# Project Title
## Data Engineering Capstone Project

### Project Summary
--describe your project at a high level--

The project follows the follow steps:
* Step 1: Scope the Project and Gather Data
* Step 2: Explore and Assess the Data
* Step 3: Define the Data Model
* Step 4: Run ETL to Model the Data
* Step 5: Complete Project Write Up

In [1]:
# Do all imports and installs here

import time
import json
import numpy as np
import pandas as pd
import configparser
from datetime import datetime
import os
from pyspark.sql import SparkSession
from pyspark.sql.functions import udf, col, monotonically_increasing_id, countDistinct
from pyspark.sql.functions import year, month, dayofmonth, hour, weekofyear, date_format, dayofweek
import pyspark.sql.types as T

In [2]:
# read configuration file with AWS credentials
config = configparser.ConfigParser()
config.read('aws.cfg')

# save as environment variables
os.environ['AWS_ACCESS_KEY_ID']=config['AWS']['AWS_ACCESS_KEY_ID']
os.environ['AWS_SECRET_ACCESS_KEY']=config['AWS']['AWS_SECRET_ACCESS_KEY']

In [3]:
# define the paths where the raw data is
# Udacity workspace
imm_folder_loc = "../../data/18-83510-I94-Data-2016"
airport_file_loc = "./airport-codes_csv.csv"
demographics_file_loc = "./us-cities-demographics.csv"
temperature_file_loc = "../../data2/GlobalLandTemperaturesByCity.csv"

# local version
# imm_folder_loc = "C:/Users/jlg/aws/dend-capstone-imm-data/data/18-83510-I94-Data-2016"
# airport_file_loc = "./airport-codes_csv.csv"
# demographics_file_loc = "./us-cities-demographics.csv"
# temperature_file_loc = "C:/Users/jlg/aws/dend-capstone-temperature-data/GlobalLandTemperaturesByCity.csv"

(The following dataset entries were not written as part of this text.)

(* ===== verification/NetlinkEncode.v ===== *)
(** * netlink: encoded link messages are read back as devices

    The layout of a dump of [RTM_NEWLINK] messages, the device each message
    stands for, and the rules by which the parsers of the file Netlink find it. *)

From S2P Require Import Prelude Netlink NetlinkSafe NetlinkSpec.
Import Netlink.

(** ** Link messages *)

(** A message: its type, the rest of its header, the [ifinfomsg] and the
    attributes; [lk_info] are the attributes nested in [IFLA_LINKINFO]. *)
Record link := Link {
  lk_msgtype : Z; lk_hdr : list Z; lk_family : list Z; lk_iftype : Z; lk_index : Z; lk_rest : list Z;
  lk_attrs : list (Z * list Z); lk_info : option (list (Z * list Z))
}.

Definition enc_link (l : link) : list Z :=
  le32' (32 + zlen (enc_attrs (lk_attrs l))) ++ le16 (lk_msgtype l) ++ lk_hdr l ++ lk_family l ++ le16 (lk_iftype l)
  ++ le32' (lk_index l) ++ lk_rest l ++ enc_attrs (lk_attrs l).

Record link_ok (l : link) : Prop := {
  lo_hdr : zlen (lk_hdr l) = 10; lo_family : zlen (lk_family l) = 2; lo_rest : zlen (lk_rest l) = 8;
  lo_type : 0 <= lk_msgtype l < 65536 /\ lk_msgtype l <> NLMSG_ERROR /\ lk_msgtype l <> NLMSG_DONE;
  lo_iftype : 0 <= lk_iftype l < 65536; lo_index : 0 <= lk_index l < 2 ^ 32;
  lo_len : 32 + zlen (enc_attrs (lk_attrs l)) < 2 ^ 32;
  lo_attrs : Forall attr_ok (lk_attrs l);
  lo_info : attr_payload (lk_attrs l) IFLA_LINKINFO = enc_attrs <$> lk_info l /\
    forall i, lk_info l = Some i -> Forall attr_ok i
}.

(** The bytes [pl] copied into a field of [n] bytes. *)
Definition field (n : Z) (pl : list Z) : list Z :=
  take (Z.to_nat n) pl ++ replicate (Z.to_nat (n - Z.min (zlen pl) n)) 0.
Definition name_field (pl : list Z) : list Z := field IFNAMSIZ pl ++ [0].
Definition number (pl : option (list Z)) : Z :=
  match pl with Some pl => if 4 <=? zlen pl then s32 (v32 pl 0) else 0 | None => 0 end.
Definition kind_of (l : link) : list Z :=
  match lk_info l with
  | Some i => match attr_payload i IFLA_INFO_KIND with Some k => name_field k | None => replicate 17 0 end
  | None => replicate 17 0
  end.

(** The device of a message: Ethernet interfaces with a name and an address. *)
Definition dev_of (l : link) : option netdev_item :=
  if negb (lk_iftype l =? ARPHRD_ETHER) then None
  else
    match attr_payload (lk_attrs l) IFLA_IFNAME, attr_payload (lk_attrs l) IFLA_ADDRESS with
    | Some nm, Some ad =>
        Some (Dev (s32 (lk_index l)) (number (attr_payload (lk_attrs l) IFLA_MASTER))
          (number (attr_payload (lk_attrs l) IFLA_LINK)) (kind_of l) (bool_decide (cstr (kind_of l) = bridge))
          (name_field nm) (field ETH_ALEN ad))
    | _, _ => None
    end.

(** ** The fields of a message *)

(** Reading a field after a header of [k] bytes. *)
Lemma v16_field h v r pre post k :
  zlen h = k -> 0 <= v < 65536 -> v16 (pre ++ (h ++ le16 v ++ r) ++ post) (zlen pre + k) = v.
Proof.
  intros <- Hv. replace (pre ++ (h ++ le16 v ++ r) ++ post) with ((pre ++ h) ++ le16 v ++ (r ++ post)) by by rewrite <- !app_assoc.
  rewrite <- zlen_app. replace (zlen (pre ++ h)) with (zlen (pre ++ h) + 0) by lia.
  rewrite v16_app; [by apply v16_le16|lia|]. rewrite zlen_app. change (zlen (le16 v)) with 2. pose proof (zlen_nonneg (r ++ post)). lia.
Qed.

Lemma v32_field h v r pre post k :
  zlen h = k -> 0 <= v < 2 ^ 32 -> v32 (pre ++ (h ++ le32' v ++ r) ++ post) (zlen pre + k) = v.
Proof.
  intros <- Hv. replace (pre ++ (h ++ le32' v ++ r) ++ post) with ((pre ++ h) ++ le32' v ++ (r ++ post)) by by rewrite <- !app_assoc.
  rewrite <- zlen_app. replace (zlen (pre ++ h)) with (zlen (pre ++ h) + 0) by lia.
  rewrite v32_app; [by apply v32_le32'|lia|]. rewrite zlen_app, zlen_le32'. pose proof (zlen_nonneg (r ++ post)). lia.
Qed.

Lemma zlen_enc_link l : link_ok l -> zlen (enc_link l) = 32 + zlen (enc_attrs (lk_attrs l)).
Proof.
  intros [H1 H2 H3 _ _ _ _ _ _]. unfold enc_link. rewrite !zlen_app, H1, H2, H3, !zlen_le32'.
  change (zlen (le16 (lk_msgtype l))) with 2. change (zlen (le16 (lk_iftype l))) with 2. lia.
Qed.

Lemma enc_link_fields pre l post : link_ok l ->
  let buf := pre ++ enc_link l ++ post in
  v32 buf (zlen pre) = 32 + zlen (enc_attrs (lk_attrs l)) /\ v16 buf (zlen pre + 4) = lk_msgtype l /\
  v16 buf (zlen pre + 18) = lk_iftype l /\ v32 buf (zlen pre + 20) = lk_index l /\
  exists h, buf = (pre ++ h) ++ enc_attrs (lk_attrs l) ++ post /\ zlen h = 32.
Proof.
  intros [H1 H2 H3 H4 H5 H6 H7 _ _] buf. pose proof (zlen_nonneg (enc_attrs (lk_attrs l))) as Ha. unfold buf, enc_link.
  set (n := 32 + zlen (enc_attrs (lk_attrs l))) in *. set (A := enc_attrs (lk_attrs l)) in *. split_and!.
  - replace (zlen pre) with (zlen pre + 0) by lia. apply (v32_field []); [done|lia].
  - apply v16_field; [done|lia].
  - replace (le32' n ++ le16 (lk_msgtype l) ++ lk_hdr l ++ lk_family l ++ le16 (lk_iftype l) ++ le32' (lk_index l) ++ lk_rest l ++ A)
      with ((le32' n ++ le16 (lk_msgtype l) ++ lk_hdr l ++ lk_family l) ++ le16 (lk_iftype l) ++ le32' (lk_index l) ++ lk_rest l ++ A)
      by by rewrite <- !app_assoc.
    apply v16_field; [rewrite !zlen_app, H1, H2; done|done].
  - replace (le32' n ++ le16 (lk_msgtype l) ++ lk_hdr l ++ lk_family l ++ le16 (lk_iftype l) ++ le32' (lk_index l) ++ lk_rest l ++ A)
      with ((le32' n ++ le16 (lk_msgtype l) ++ lk_hdr l ++ lk_family l ++ le16 (lk_iftype l)) ++ le32' (lk_index l) ++ lk_rest l ++ A)
      by by rewrite <- !app_assoc.
    apply v32_field; [rewrite !zlen_app, H1, H2; done|done].
  - exists (le32' n ++ le16 (lk_msgtype l) ++ lk_hdr l ++ lk_family l ++ le16 (lk_iftype l) ++ le32' (lk_index l) ++ lk_rest l).
    split; [by rewrite <- !app_assoc|]. rewrite !zlen_app, H1, H2, H3. done.
Qed.

(** ** The table of a message *)

(** The entry of each type in the table: the first attribute of the type. *)
Definition table_of (buf : list Z) (max : Z) (l : list (Z * list Z)) (tb : list ptr) : Prop :=
  max < zlen tb /\
  forall ty, 0 < ty <= max ->
    match attr_payload l ty with
    | None => znth tb ty = Some None
    | Some pl => exists p, znth tb ty = Some (Some p) /\ 0 <= p /\ p + 4 + zlen pl <= zlen buf /\
        v16 buf p = 4 + zlen pl /\ slice (buf := buf) (p + 4) (length pl) = pl
    end.

Lemma filled_table_of pre l post max tb :
  0 <= max -> Forall attr_ok l -> zlen tb = zlen (new_table max) ->
  filled (new_table max) tb max l (zlen pre) -> table_of (pre ++ enc_attrs l ++ post) max l tb.
Proof.
  intros Hm Ho Hl T. split; [rewrite Hl; by apply new_table_length|]. intros ty Hty. specialize (T ty Hty).
  assert (znth (new_table max) ty = Some None) as Hn by (apply znth_replicate; lia).
  rewrite Hn in T. destruct (attr_offset l (zlen pre) ty) as [p|] eqn:Ep; [|by rewrite (attr_offset_none _ _ _ Ep)].
  destruct (attr_offset_payload pre l post ty p Ho Ep) as (pl & -> & H1 & H2 & H3 & H4).
  exists p. pose proof (zlen_nonneg pre). split_and!; [done|lia|done..].
Qed.

Lemma parse_rtattr_table {S} fuel max pre l post (Q : list ptr * Z -> S -> Prop) m :
  0 < max -> Forall attr_ok l -> (Z.to_nat (zlen (enc_attrs l)) < fuel)%nat ->
  (forall tb, table_of (pre ++ enc_attrs l ++ post) max l tb -> Q (tb, 0) m) ->
  wp (parse_rtattr (pre ++ enc_attrs l ++ post) fuel (new_table max) max (zlen pre) (zlen (enc_attrs l))) Q m.
Proof.
  intros Hm Ho Hf HQ. pose proof (new_table_length max ltac:(lia)) as Hn.
  assert (length l <= Z.to_nat (zlen (enc_attrs l)))%nat as Hlen.
  { clear -Ho. induction l as [|a l IH]; [cbn; lia|]. apply Forall_cons in Ho as [Ha Ho]. specialize (IH Ho).
    rewrite enc_attrs_cons, zlen_app, zlen_enc_attr. pose proof (zlen_nonneg (snd a)). pose proof (zlen_nonneg (enc_attrs l)).
    pose proof (align4_range (4 + zlen (snd a)) ltac:(lia)). cbn [length]. lia. }
  assert (wp (parse_rtattr (pre ++ enc_attrs l ++ post) fuel (new_table max) max (zlen pre) (zlen (enc_attrs l)))
    (fun r m' => zlen r.1 = zlen (new_table max)) m) as W1.
  { apply parse_rtattr_wp; [apply zlen_nonneg| |done|apply new_table_ok|done|done].
    rewrite !zlen_app. pose proof (zlen_nonneg post). lia. }
  assert (wp (parse_rtattr (pre ++ enc_attrs l ++ post) fuel (new_table max) max (zlen pre) (zlen (enc_attrs l)))
    (fun r m' => m' = m /\ r.2 = 0 /\ filled (new_table max) r.1 max l (zlen pre)) m) as W2.
  { unfold parse_rtattr, parse_rtattr_flags. destruct (Z.leb_spec max 0); [lia|].
    apply wp_bind, rtattr_loop_encode; [done|done|lia|]. intros tb F. by apply wp_ret. }
  eapply wp_mono; [exact (wp_and _ _ _ _ W1 W2)|]. intros [tb r] m' [H1 (-> & H2 & H3)]. cbn in *. subst r.
  apply HQ, filled_table_of; [lia|done|done|done].
Qed.

(** ** Fields out of the table *)

Section fields.
Context {buf : list Z}.

Lemma tb_get_table max l tb ty (Q : ptr -> list netdev_item -> Prop) m :
  table_of buf max l tb -> 0 < ty <= max ->
  match attr_payload l ty with
  | None => Q None m
  | Some pl => forall p, 0 <= p -> p + 4 + zlen pl <= zlen buf -> v16 buf p = 4 + zlen pl ->
      slice (buf := buf) (p + 4) (length pl) = pl -> Q (Some p) m
  end -> wp (tb_get tb ty) Q m.
Proof.
  intros [Hl T] Hty HQ. specialize (T ty Hty). unfold tb_get. destruct (attr_payload l ty) as [pl|].
  - destruct T as (p & -> & H1 & H2 & H3 & H4). by apply wp_ret, HQ.
  - rewrite T. by apply wp_ret.
Qed.

(** [fill_from_rta] of an attribute with payload [pl]. *)
Lemma fill_payload_wp dst n p pl (Q : list Z * Z -> list netdev_item -> Prop) m :
  0 < n <= zlen dst -> 0 <= p -> p + 4 + zlen pl <= zlen buf -> v16 buf p = 4 + zlen pl ->
  slice (buf := buf) (p + 4) (length pl) = pl ->
  Q (field n pl ++ drop (Z.to_nat n) dst, 0) m -> wp (fill_from_rta buf dst n (Some p)) Q m.
Proof.
  intros Hn Hp He Hv Hs HQ. pose proof (zlen_nonneg pl). eapply (fill_from_rta_wp _ _ _ p (zlen buf)); [lia| |done|lia|].
  { intros q [= <-]. unfold attr_at. lia. }
  cbv beta iota. rewrite Hv. rewrite (proj2 (Z.eqb_neq n 0)) by lia. cbv zeta. replace (4 + zlen pl - 4) with (zlen pl) by lia.
  replace (slice (buf := buf) (p + 4) (Z.to_nat (Z.min (zlen pl) n))) with (take (Z.to_nat n) pl).
  - rewrite app_assoc. exact HQ.
  - rewrite <- Hs at 1. unfold slice. rewrite take_take. f_equal. unfold zlen. lia.
Qed.

Lemma field_length n pl : 0 <= n -> zlen (field n pl) = n.
Proof.
  intros Hn. pose proof (zlen_nonneg pl). unfold field. rewrite zlen_app, zlen_replicate by lia.
  unfold zlen in *. rewrite length_take. lia.
Qed.

Lemma v8_slice i n j : 0 <= i -> 0 <= j < Z.of_nat n -> v8 (slice (buf := buf) i n) j = v8 buf (i + j).
Proof.
  intros Hi Hj. unfold v8, znth, slice. destruct (Z.ltb_spec j 0), (Z.ltb_spec (i + j) 0); try lia.
  rewrite lookup_take_lt, lookup_drop by lia. do 2 f_equal. lia.
Qed.

Lemma read_u32_table max l tb ty (Q : Z -> list netdev_item -> Prop) m :
  table_of buf max l tb -> 0 < ty <= max -> Q (number (attr_payload l ty)) m -> wp (read_u32 buf tb ty 0) Q m.
Proof.
  intros T Hty HQ. unfold read_u32. apply wp_bind. eapply tb_get_table; [done|done|].
  destruct (attr_payload l ty) as [pl|]; [|by apply wp_ret]. intros p Hp He Hv Hs. unfold RTA_PAYLOAD, rta_len, RTA_DATA.
  pose proof (zlen_nonneg pl). apply wp_bind, wp_bind, rd16_wp; [lia|lia|]. apply wp_ret. rewrite Hv.
  replace (4 + zlen pl - 4) with (zlen pl) by lia. unfold number in HQ. destruct (Z.leb_spec 4 (zlen pl)); [|by apply wp_ret].
  apply wp_bind, rd32_wp; [lia|lia|]. apply wp_ret.
  assert (v32 pl 0 = v32 buf (p + 4)) as <-; [|done]. rewrite <- Hs. unfold v32, v16.
  unfold zlen in *. rewrite !v8_slice by lia. rewrite !Z.add_0_r, !Z.add_0_l, <- !Z.add_assoc. done.
Qed.
End fields.

Lemma attr_payload_length l ty pl : attr_payload l ty = Some pl -> zlen pl <= zlen (enc_attrs l).
Proof.
  unfold attr_payload. induction l as [|a l IH]; [done|]. cbn [List.find]. rewrite enc_attrs_cons, zlen_app, zlen_enc_attr.
  pose proof (zlen_nonneg (snd a)). pose proof (zlen_nonneg (enc_attrs l)). pose proof (align4_range (4 + zlen (snd a)) ltac:(lia)).
  destruct (fst a =? ty); [|intros H2; specialize (IH H2); lia]. intros [= <-]. lia.
Qed.

(** [IFLA_LINKINFO] and the kind nested in it. *)
Lemma read_linkinfo_table info_max max pre l post tb fuel idx nm ad (Q : netdev_item -> list netdev_item -> Prop) m
  (buf := pre ++ enc_attrs (lk_attrs l) ++ post) :
  link_ok l -> table_of buf max (lk_attrs l) tb -> 18 <= max -> 1 <= info_max -> (Z.to_nat (zlen (enc_attrs (lk_attrs l))) < fuel)%nat ->
  Q (Dev idx 0 0 (kind_of l) (bool_decide (cstr (kind_of l) = bridge)) nm ad) m ->
  wp (read_linkinfo info_max buf fuel tb (Dev idx 0 0 (replicate 17 0) false nm ad)) Q m.
Proof.
  intros [_ _ _ _ _ _ _ Hattrs [Hi Hio]] T Hmax Him Hf HQ. unfold read_linkinfo. apply wp_bind.
  eapply tb_get_table; [done|unfold IFLA_LINKINFO; lia|]. rewrite Hi. unfold kind_of in HQ.
  destruct (lk_info l) as [i|]; cbn [fmap option_fmap option_map]; [|by apply wp_ret]. specialize (Hio i eq_refl).
  intros p Hp He Hv Hs. unfold parse_rtattr_nested, RTA_PAYLOAD, rta_len, RTA_DATA. pose proof (zlen_nonneg (enc_attrs i)) as Hz.
  apply wp_bind, wp_bind, wp_bind, rd16_wp; [lia|lia|]. apply wp_ret. rewrite Hv.
  replace (4 + zlen (enc_attrs i) - 4) with (zlen (enc_attrs i)) by lia.
  assert (buf = take (Z.to_nat (p + 4)) buf ++ enc_attrs i ++ drop (Z.to_nat (p + 4) + length (enc_attrs i)) buf) as Hbuf.
  { rewrite <- (take_drop (Z.to_nat (p + 4)) buf) at 1. f_equal.
    rewrite <- (take_drop (length (enc_attrs i)) (drop (Z.to_nat (p + 4)) buf)) at 1. rewrite drop_drop. f_equal. exact Hs. }
  assert (p + 4 = zlen (take (Z.to_nat (p + 4)) buf)) as Hpz by (unfold zlen in *; rewrite length_take; lia).
  set (pre' := take (Z.to_nat (p + 4)) buf) in *. set (post' := drop _ buf) in Hbuf. rewrite Hpz, Hbuf.
  apply parse_rtattr_table; [lia|done|pose proof (attr_payload_length _ _ _ Hi); lia|]. intros tb2 T2. rewrite <- Hbuf in *. cbn [fst].
  apply wp_bind. eapply tb_get_table; [done|unfold IFLA_INFO_KIND; lia|].
  destruct (attr_payload i IFLA_INFO_KIND) as [k|]; [|by apply wp_ret]. intros q Hq Hqe Hqv Hqs.
  apply wp_bind. eapply fill_payload_wp; [done|done|done|done|done|].
  change (drop (Z.to_nat IFNAMSIZ) (kind (Dev idx 0 0 (replicate 17 0) false nm ad))) with [0].
  fold (name_field k). by apply wp_ret.
Qed.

# define the destination paths where the data should go, e.g. on S3
# does this have any use with using the CLI? Should I use some kind of !bash command?
dest_bucket = "s3a://udacity-dend-capstone"
dest_imm_key = "immigration/"
dest_airport_key = "airport_codes/"
dest_demographics_key = "demographics/"
dest_temperature_key = "temperature/"

## Step 1: Scope the Project and Gather Data

### Scope 
Explain what you plan to do in the project in more detail. What data do you use? What is your end solution look like? What tools did you use? etc>

### Describe and Gather Data 
Describe the data sets you're using. Where did it come from? What type of information is included? 

### Scope of the project
Travely, a US-based touristic tour provider, would like to analyze data of people traveling to the US. They would like to improve their offerings of day-tours and longer guided travels to meet their potential customers' needs. Additionally, they would like to know more about where and when people arrive so they can best advertise accordingly.

For this, they would like to have a data lake including the most relevant data from the data sources listed below.

For this project, I will use Spark to process the data, S3 to store it in parquet format and possibly a database service provided by AWS.

### Describe and Gather Data
I am using the datasets provided by Udacity. These include:

**US immigration data**: A dataset that includes flight passenger data collected at immigration, such as the airport, arrival and departure, birthyear, gender, airline, etc.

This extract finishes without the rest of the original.